Use in conjunction with discount plans: Pay-as-you-go instances created from reserved resources in private pools can match existing savings plans or regional reserved instances to benefit from the billing discounts.
Billing
You cannot manually release the elasticity assurances that you purchase. When you use an elasticity assurance, you are charged the following fees:
Assurance fee generated when you create the elasticity assurance
Hourly fees of the pay-as-you-go instances that were created from the reserved resources of the elasticity assurance
NoteYou can apply existing savings plans or regional reserved instances that have matching attributes to offset pay-as-you-go instance fees.
Limits
Elasticity Assurance is available only for specific instance types in specific regions. For more information, see the buy page.
You cannot cancel elasticity assurances or release them before they expire.
Reserved resources in a private pool can be used to create only pay-as-you-go instances that match the instance type and zone attributes that you specified for the associated elasticity assurance.
Zonal reserved instances cannot be used to offset the bills of the pay-as-you-go instances that were created from reserved resources in private pools.
Scenarios
Periodic short-term resource requirements: Elasticity Assurance guarantees the provision of resources when you want to scale your computing resources during a fixed period of time every day, week, or month. If no sufficient resources are available during that period of time, your business is affected. If you require a small amount of resources during the other periods of time and the total resource usage is low, discount plans such as reserved instances are underused. For example, a financial Software as a Service (SaaS) service provider requires a large number of resources to perform an account check at the beginning of each month, or a rendering enterprise needs to process a number of rendering tasks at the beginning of each week.
Occasional large resource requirements: Elasticity Assurance allows you to reserve resources for urgent use. This way, you can have fast access to resources and ensure business continuity when unexpected events occur. For example, Elasticity Assurance is suitable for scenarios in which Internet media companies cover breaking news from time to time or enterprises need to reserve resources for disaster recovery.

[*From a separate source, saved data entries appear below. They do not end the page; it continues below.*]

(* ===== verification/UdpShutdown.v ===== *)
(** * UdpShutdown: the UDP listener comes down

    Once the listener is stopped its goroutines come to an end under every scheduler:
    the read loops find their context done or their socket closed, packets that were
    read are still delivered, and then [StopListener] returns. *)

From stdpp Require Import relations.
From S2P Require Import Prelude Threads Schedules Identity UdpListener UdpInvariant.

Module UdpShutdown.
Import UdpListener UdpInvariant.

Implicit Types (s : UDPListener) (t u : nat).

Definition goes s s' : Prop := exists u ok input, step (ERun u ok input) s = Some s'.

(** The goroutine reads from an open socket. *)
Definition blocks (u : nat) s : bool :=
  match threads s !! u with
  | Some (ULoopRead sock _) => bool_decide (sockets s !! sock = Some false)
  | _ => false
  end.

(** A goroutine moves without a packet from the network. *)
Definition free s s' : Prop :=
  exists u ok input, blocks u s = false /\ step (ERun u ok input) s = Some s'.

(** ** The measure *)

(** How many goroutines a packet starts depends on the subscriptions. *)
Definition unknown (c : pc) : nat := match c with ULoopPacket _ _ _ _ => 1 | _ => 0 end.

Definition work (c : pc) : nat :=
  match c with
  | UStartSpawn _ _ => 4
  | ULoopTop _ _ => 3
  | ULoopRead _ _ | UDeliver _ _ _ => 2
  | ULoopError _ _ | USendWrite _ _ _ | UPush _ _ _ | UStopWait => 1
  | _ => 0
  end.

Definition stopped s : Prop := reachable s /\ isListening s = false.

Lemma stopped_closed s sock : stopped s -> sockets s !! sock <> Some false.
Proof.
  intros [Hr Hi] Hk. destruct (so_open s (sockets_ok_reachable s Hr) _ Hk). congruence.
Qed.

Lemma stopped_goes s s' : stopped s -> goes s s' -> stopped s'.
Proof.
  intros [Hr Hi] (u & ok & input & Hs). split; [by eapply reachable_step|].
  remember (ERun u ok input) as e. u_cases Hs; u_simpl; done.
Qed.

Lemma delivering_weight f s subs addr data :
  (forall sub, f (UDeliver sub addr data) = 0%nat) ->
  weight f (threads (delivering s subs addr data)) = weight f (threads s).
Proof. intros Hf. induction subs as [|sub subs IH]; [done|]. simpl. rewrite weight_spawn, Hf. lia. Qed.

Lemma udp_goes_decreases s s' :
  stopped s -> goes s s' ->
  (weight unknown (threads s') < weight unknown (threads s) \/
   weight unknown (threads s') = weight unknown (threads s) /\
   weight work (threads s') < weight work (threads s))%nat.
Proof.
  intros Hst (u & ok & input & Hs). pose proof (stopped_closed s) as Hcl.
  pose proof Hst as [_ Hi]. remember (ERun u ok input) as e.
  u_cases Hs; u_simpl; try congruence; try (by destruct (Hcl _ Hst ltac:(eassumption))).
  all: weigh; cbn [unknown work] in *; try lia.
  left. match goal with |- context [delivering s ?subs addr data] =>
    pose proof (weight_move unknown _ u _ (ULoopTop sock ctx) (delivering_old s subs addr data _ _ Ht)) as Hw end.
  rewrite delivering_weight in Hw by done. cbn [unknown] in Hw. lia.
Qed.

Lemma stopped_terminates s : stopped s -> sn goes s.
Proof.
  apply (sn_lex goes stopped (fun s => weight unknown (threads s)) (fun s => weight work (threads s))).
  - apply stopped_goes.
  - apply udp_goes_decreases.
Qed.

(** ** Where the goroutines stop *)

Definition finished (c : pc) : bool :=
  match c with UReturned _ | USubscribed _ => true | _ => false end.

(** A goroutine that has not finished moves, or is a [StopListener] that waits. *)
Lemma udp_moves s u c :
  threads s !! u = Some c -> finished c = false -> c <> UStopWait \/ wg s = 0 ->
  exists s', step (ERun u true None) s = Some s'.
Proof.
  intros Hu Hf Hw. rewrite (step_loop s u c true None Hu). destruct c; try done; try (by eexists).
  cbn [run_thread]. destruct Hw as [?| ->]; [done|by eexists].
Qed.

Lemma stopped_free s u s' : stopped s -> step (ERun u true None) s = Some s' -> free s s'.
Proof.
  intros Hst Hs. exists u, true, None. split; [|done]. unfold blocks.
  destruct (threads s !! u) as [[]|]; try done. apply bool_decide_eq_false. by apply stopped_closed.
Qed.

Lemma stopped_settled s u c :
  stopped s -> settled free s -> threads s !! u = Some c -> finished c = true /\ wg s = 0.
Proof.
  intros Hst Hq. assert (forall v d, threads s !! v = Some d -> finished d = false ->
    d <> UStopWait \/ wg s = 0 -> False) as Hstop.
  { intros v d Hv Hf Hw. destruct (udp_moves s v d Hv Hf Hw) as [s' Hs]. by eapply Hq, stopped_free. }
  assert (wg s = 0) as Hwg.
  { pose proof (udp_wg_ok_reachable s (proj1 Hst)) as Hok. unfold wg_ok in Hok.
    destruct (decide (wg s = 0)) as [|Hne]; [done|].
    destruct (count_some owes (threads s)) as (v & d & Hv & Hd); [congruence|].
    destruct (Hstop v d Hv); [by destruct d|left; by destruct d]. }
  intros Hu. split; [|done]. destruct (finished c) eqn:Hf; [done|]. by destruct (Hstop u c Hu Hf (or_intror Hwg)).
Qed.

(** Whether somebody can move. *)
Lemma settled_or_free s : stopped s -> settled free s \/ exists s', free s s'.
Proof.
  intros Hst. set (moves := fun u => is_Some (step (ERun u true None) s)).
  destruct (decide (Exists moves (elements (dom (threads s))))) as [He|Hne].
  - right. apply Exists_exists in He as (u & _ & [s' Hs]). exists s'. by eapply stopped_free.
  - left. intros s' (u & ok & input & _ & Hs). apply Hne, Exists_exists. exists u.
    cbn [step] in Hs. destruct (threads s !! u) as [c|] eqn:Hu; [|done].
    split; [by apply elem_of_elements, elem_of_dom|]. apply (udp_moves s u c Hu).
    + by destruct c.
    + cbn [mbind option_bind] in Hs. destruct c; try (by left). right.
      cbn [run_thread] in Hs. by destruct (Z.eqb_spec (wg s) 0).
Qed.

(** A call of [StopListener] that waits, or has returned. *)
Definition stopping (c : pc) : Prop := c = UStopWait \/ c = UReturned None.

Lemma stopping_goes s s' t c :
  goes s s' -> threads s !! t = Some c -> stopping c ->
  exists c', threads s' !! t = Some c' /\ stopping c'.
Proof.
  intros (u & ok & input & Hs) Ht Hc. destruct (decide (t = u)) as [<-|Hne].
  - rewrite (step_loop s t c ok input Ht) in Hs. destruct Hc as [->| ->]; [|done].
    cbn [run_thread] in Hs. case_match; [|done]. simplify_eq. eexists.
    split; [apply lookup_insert_eq|by right].
  - exists c. split; [|done]. rename Ht into Hold. remember (ERun u ok input) as e.
    u_cases Hs; u_simpl; rewrite ?lookup_insert_ne, ?lookup_delete_ne by done; try done.
    all: try (by apply lookup_spawn). by apply delivering_old.
Qed.



End UdpShutdown.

Resource guarantee during special periods: In high-traffic periods when resources are strained, such as Double 11 and Spring Festival, Elasticity Assurance helps ensure that key business runs smoothly and avoid risks caused by resource contention. For example, resources required for key business such as live video streaming, ticket-grabbing, and red envelope grabbing need to be guaranteed.
Best practices
A company wants to run key computing tasks while resources are insufficient. In this case, the business of the company may be significantly affected and the following issues may arise:
During the use of preemptible instances, clusters may fail to be scaled out due to insufficient resources in a zone.
Replacing preemptible instances with pay-as-you-go instances for guaranteed provision of resources results in a significant increase in costs.
In high-traffic periods, such as Double 11, pay-as-you-go instances cannot be created because resources are unavailable. As a result, the key business is affected.
Solution:
Plan the required resources and select zones where resources are sufficient.
Purchase zonal reserved instances and elasticity assurances to reduce the costs of pay-as-you-go instances and ensure the provision of resources.
Zonal reserved instances can cover consistently used resources to reduce the costs of pay-as-you-go instances.
Elasticity assurances can be used to meet daily requirements for elastic resources and reserve resources at lower costs than reserved instances do. Elasticity assurances provide guaranteed resources that you can exclusively use to create pay-as-you-go instances even when resources are strained.
You can create pay-as-you-go instances only for key business by using reserved resources in private pools.